Look for "readRound" in each line of the records, and copy the lines that have it.

Stored data ->
Segment Open

(* ===== verification/Raft.v ===== *)
(** * The Raft state machine (raft/raft.go, raft/snapshot.go)

    [Raft] consumes one message, tick or proposal at a time.  Every effect
    leaves through the store and the transport: the model keeps both, and
    records the order of the effects of one call in [r_trace], because a
    crash may fall between any two of them.  A store error panics.

    A nil map is [None]: reading it gives the zero value, writing it
    panics.  The random generator is the list of its future draws. *)

From stdpp Require Import base list gmap sorting.
From S2P Require Import Prelude LogStore.

Inductive State := Follower | Candidate | Leader.

#[global] Instance State_eq_dec : EqDecision State.
Proof. solve_decision. Defined.

Record readRound := mkRound { rd_index : N; rd_acks : gset NodeID }.
Record ReadReady := mkReady { rr_ID : N; rr_Index : N }.
Record snapTransfer := mkTransfer {
  x_index : N;
  x_term : N;
  x_data : bytes;
  x_offset : N;
}.

Record Config := mkConfig {
  c_ID : NodeID;
  c_Peers : list NodeID;
  c_ElectionTick : nat;
  c_HeartbeatTick : nat;
  c_MaxBatch : nat;
  c_MaxBatchBytes : N;
  c_SnapshotChunk : N;
}.

(** The effects of a call, in order. *)
Inductive effect :=
  | ESend (m : Message)
  | EState (term : N) (vote : NodeID)
  | EAppend (es : list Entry)
  | ECompact (index term : N) (snap : bytes).

Section Raft.
Context {S : Type} `{LogStore S}.

Record Raft := mkRaft {
  r_cfg : Config;
  r_store : S;
  r_rng : list nat;
  r_term : N;
  r_vote : NodeID;
  r_state : State;
  r_lead : NodeID;
  r_commit : N;
  r_votes : option (gmap NodeID bool);
  r_next : option (gmap NodeID N);
  r_match : option (gmap NodeID N);
  r_elapsed : nat;
  r_timeout : nat;
  r_reads : option (gmap N readRound);
  r_nextReadID : N;
  r_ready : list ReadReady;
  r_snapOut : option (gmap NodeID snapTransfer);
  r_snapIn : option snapTransfer;
  r_restored : option snapTransfer;
  r_trace : list effect;
}.

Definition set_store (x : S) (r : Raft) : Raft :=
  mkRaft (r_cfg r) x (r_rng r) (r_term r) (r_vote r) (r_state r) (r_lead r) (r_commit r)
    (r_votes r) (r_next r) (r_match r) (r_elapsed r) (r_timeout r) (r_reads r) (r_nextReadID r)
    (r_ready r) (r_snapOut r) (r_snapIn r) (r_restored r) (r_trace r).
Definition set_rng (x : list nat) (r : Raft) : Raft :=
  mkRaft (r_cfg r) (r_store r) x (r_term r) (r_vote r) (r_state r) (r_lead r) (r_commit r)
    (r_votes r) (r_next r) (r_match r) (r_elapsed r) (r_timeout r) (r_reads r) (r_nextReadID r)
    (r_ready r) (r_snapOut r) (r_snapIn r) (r_restored r) (r_trace r).
Definition set_term (x : N) (r : Raft) : Raft :=
  mkRaft (r_cfg r) (r_store r) (r_rng r) x (r_vote r) (r_state r) (r_lead r) (r_commit r)
    (r_votes r) (r_next r) (r_match r) (r_elapsed r) (r_timeout r) (r_reads r) (r_nextReadID r)
    (r_ready r) (r_snapOut r) (r_snapIn r) (r_restored r) (r_trace r).
Definition set_vote (x : NodeID) (r : Raft) : Raft :=
  mkRaft (r_cfg r) (r_store r) (r_rng r) (r_term r) x (r_state r) (r_lead r) (r_commit r)
    (r_votes r) (r_next r) (r_match r) (r_elapsed r) (r_timeout r) (r_reads r) (r_nextReadID r)
    (r_ready r) (r_snapOut r) (r_snapIn r) (r_restored r) (r_trace r).
Definition set_state (x : State) (r : Raft) : Raft :=
  mkRaft (r_cfg r) (r_store r) (r_rng r) (r_term r) (r_vote r) x (r_lead r) (r_commit r)
    (r_votes r) (r_next r) (r_match r) (r_elapsed r) (r_timeout r) (r_reads r) (r_nextReadID r)
    (r_ready r) (r_snapOut r) (r_snapIn r) (r_restored r) (r_trace r).
Definition set_lead (x : NodeID) (r : Raft) : Raft :=
  mkRaft (r_cfg r) (r_store r) (r_rng r) (r_term r) (r_vote r) (r_state r) x (r_commit r)
    (r_votes r) (r_next r) (r_match r) (r_elapsed r) (r_timeout r) (r_reads r) (r_nextReadID r)
    (r_ready r) (r_snapOut r) (r_snapIn r) (r_restored r) (r_trace r).
Definition set_commit (x : N) (r : Raft) : Raft :=
  mkRaft (r_cfg r) (r_store r) (r_rng r) (r_term r) (r_vote r) (r_state r) (r_lead r) x (r_votes
    r) (r_next r) (r_match r) (r_elapsed r) (r_timeout r) (r_reads r) (r_nextReadID r) (r_ready
    r) (r_snapOut r) (r_snapIn r) (r_restored r) (r_trace r).
Definition set_votes (x : option (gmap NodeID bool)) (r : Raft) : Raft :=
  mkRaft (r_cfg r) (r_store r) (r_rng r) (r_term r) (r_vote r) (r_state r) (r_lead r) (r_commit
    r) x (r_next r) (r_match r) (r_elapsed r) (r_timeout r) (r_reads r) (r_nextReadID r)
    (r_ready r) (r_snapOut r) (r_snapIn r) (r_restored r) (r_trace r).
Definition set_next (x : option (gmap NodeID N)) (r : Raft) : Raft :=
  mkRaft (r_cfg r) (r_store r) (r_rng r) (r_term r) (r_vote r) (r_state r) (r_lead r) (r_commit
    r) (r_votes r) x (r_match r) (r_elapsed r) (r_timeout r) (r_reads r) (r_nextReadID r)
    (r_ready r) (r_snapOut r) (r_snapIn r) (r_restored r) (r_trace r).
Definition set_match (x : option (gmap NodeID N)) (r : Raft) : Raft :=
  mkRaft (r_cfg r) (r_store r) (r_rng r) (r_term r) (r_vote r) (r_state r) (r_lead r) (r_commit
    r) (r_votes r) (r_next r) x (r_elapsed r) (r_timeout r) (r_reads r) (r_nextReadID r)
    (r_ready r) (r_snapOut r) (r_snapIn r) (r_restored r) (r_trace r).
Definition set_elapsed (x : nat) (r : Raft) : Raft :=
  mkRaft (r_cfg r) (r_store r) (r_rng r) (r_term r) (r_vote r) (r_state r) (r_lead r) (r_commit
    r) (r_votes r) (r_next r) (r_match r) x (r_timeout r) (r_reads r) (r_nextReadID r) (r_ready
    r) (r_snapOut r) (r_snapIn r) (r_restored r) (r_trace r).
Definition set_timeout (x : nat) (r : Raft) : Raft :=
  mkRaft (r_cfg r) (r_store r) (r_rng r) (r_term r) (r_vote r) (r_state r) (r_lead r) (r_commit
    r) (r_votes r) (r_next r) (r_match r) (r_elapsed r) x (r_reads r) (r_nextReadID r) (r_ready
    r) (r_snapOut r) (r_snapIn r) (r_restored r) (r_trace r).
Definition set_reads (x : option (gmap N readRound)) (r : Raft) : Raft :=
  mkRaft (r_cfg r) (r_store r) (r_rng r) (r_term r) (r_vote r) (r_state r) (r_lead r) (r_commit
    r) (r_votes r) (r_next r) (r_match r) (r_elapsed r) (r_timeout r) x (r_nextReadID r)
    (r_ready r) (r_snapOut r) (r_snapIn r) (r_restored r) (r_trace r).
Definition set_nextReadID (x : N) (r : Raft) : Raft :=
  mkRaft (r_cfg r) (r_store r) (r_rng r) (r_term r) (r_vote r) (r_state r) (r_lead r) (r_commit
    r) (r_votes r) (r_next r) (r_match r) (r_elapsed r) (r_timeout r) (r_reads r) x (r_ready r)
    (r_snapOut r) (r_snapIn r) (r_restored r) (r_trace r).
Definition set_ready (x : list ReadReady) (r : Raft) : Raft :=
  mkRaft (r_cfg r) (r_store r) (r_rng r) (r_term r) (r_vote r) (r_state r) (r_lead r) (r_commit
    r) (r_votes r) (r_next r) (r_match r) (r_elapsed r) (r_timeout r) (r_reads r) (r_nextReadID
    r) x (r_snapOut r) (r_snapIn r) (r_restored r) (r_trace r).
Definition set_snapOut (x : option (gmap NodeID snapTransfer)) (r : Raft) : Raft :=
  mkRaft (r_cfg r) (r_store r) (r_rng r) (r_term r) (r_vote r) (r_state r) (r_lead r) (r_commit
    r) (r_votes r) (r_next r) (r_match r) (r_elapsed r) (r_timeout r) (r_reads r) (r_nextReadID
    r) (r_ready r) x (r_snapIn r) (r_restored r) (r_trace r).
Definition set_snapIn (x : option snapTransfer) (r : Raft) : Raft :=
  mkRaft (r_cfg r) (r_store r) (r_rng r) (r_term r) (r_vote r) (r_state r) (r_lead r) (r_commit
    r) (r_votes r) (r_next r) (r_match r) (r_elapsed r) (r_timeout r) (r_reads r) (r_nextReadID
    r) (r_ready r) (r_snapOut r) x (r_restored r) (r_trace r).
Definition set_restored (x : option snapTransfer) (r : Raft) : Raft :=
  mkRaft (r_cfg r) (r_store r) (r_rng r) (r_term r) (r_vote r) (r_state r) (r_lead r) (r_commit
    r) (r_votes r) (r_next r) (r_match r) (r_elapsed r) (r_timeout r) (r_reads r) (r_nextReadID
    r) (r_ready r) (r_snapOut r) (r_snapIn r) x (r_trace r).
Definition set_trace (x : list effect) (r : Raft) : Raft :=
  mkRaft (r_cfg r) (r_store r) (r_rng r) (r_term r) (r_vote r) (r_state r) (r_lead r) (r_commit
    r) (r_votes r) (r_next r) (r_match r) (r_elapsed r) (r_timeout r) (r_reads r) (r_nextReadID
    r) (r_ready r) (r_snapOut r) (r_snapIn r) (r_restored r) x.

Segment Closed

PROBLEM SOLUTION ->
Record readRound := mkRound { rd_index : N; rd_acks : gset NodeID }.
  r_reads : option (gmap N readRound);
Definition set_reads (x : option (gmap N readRound)) (r : Raft) : Raft :=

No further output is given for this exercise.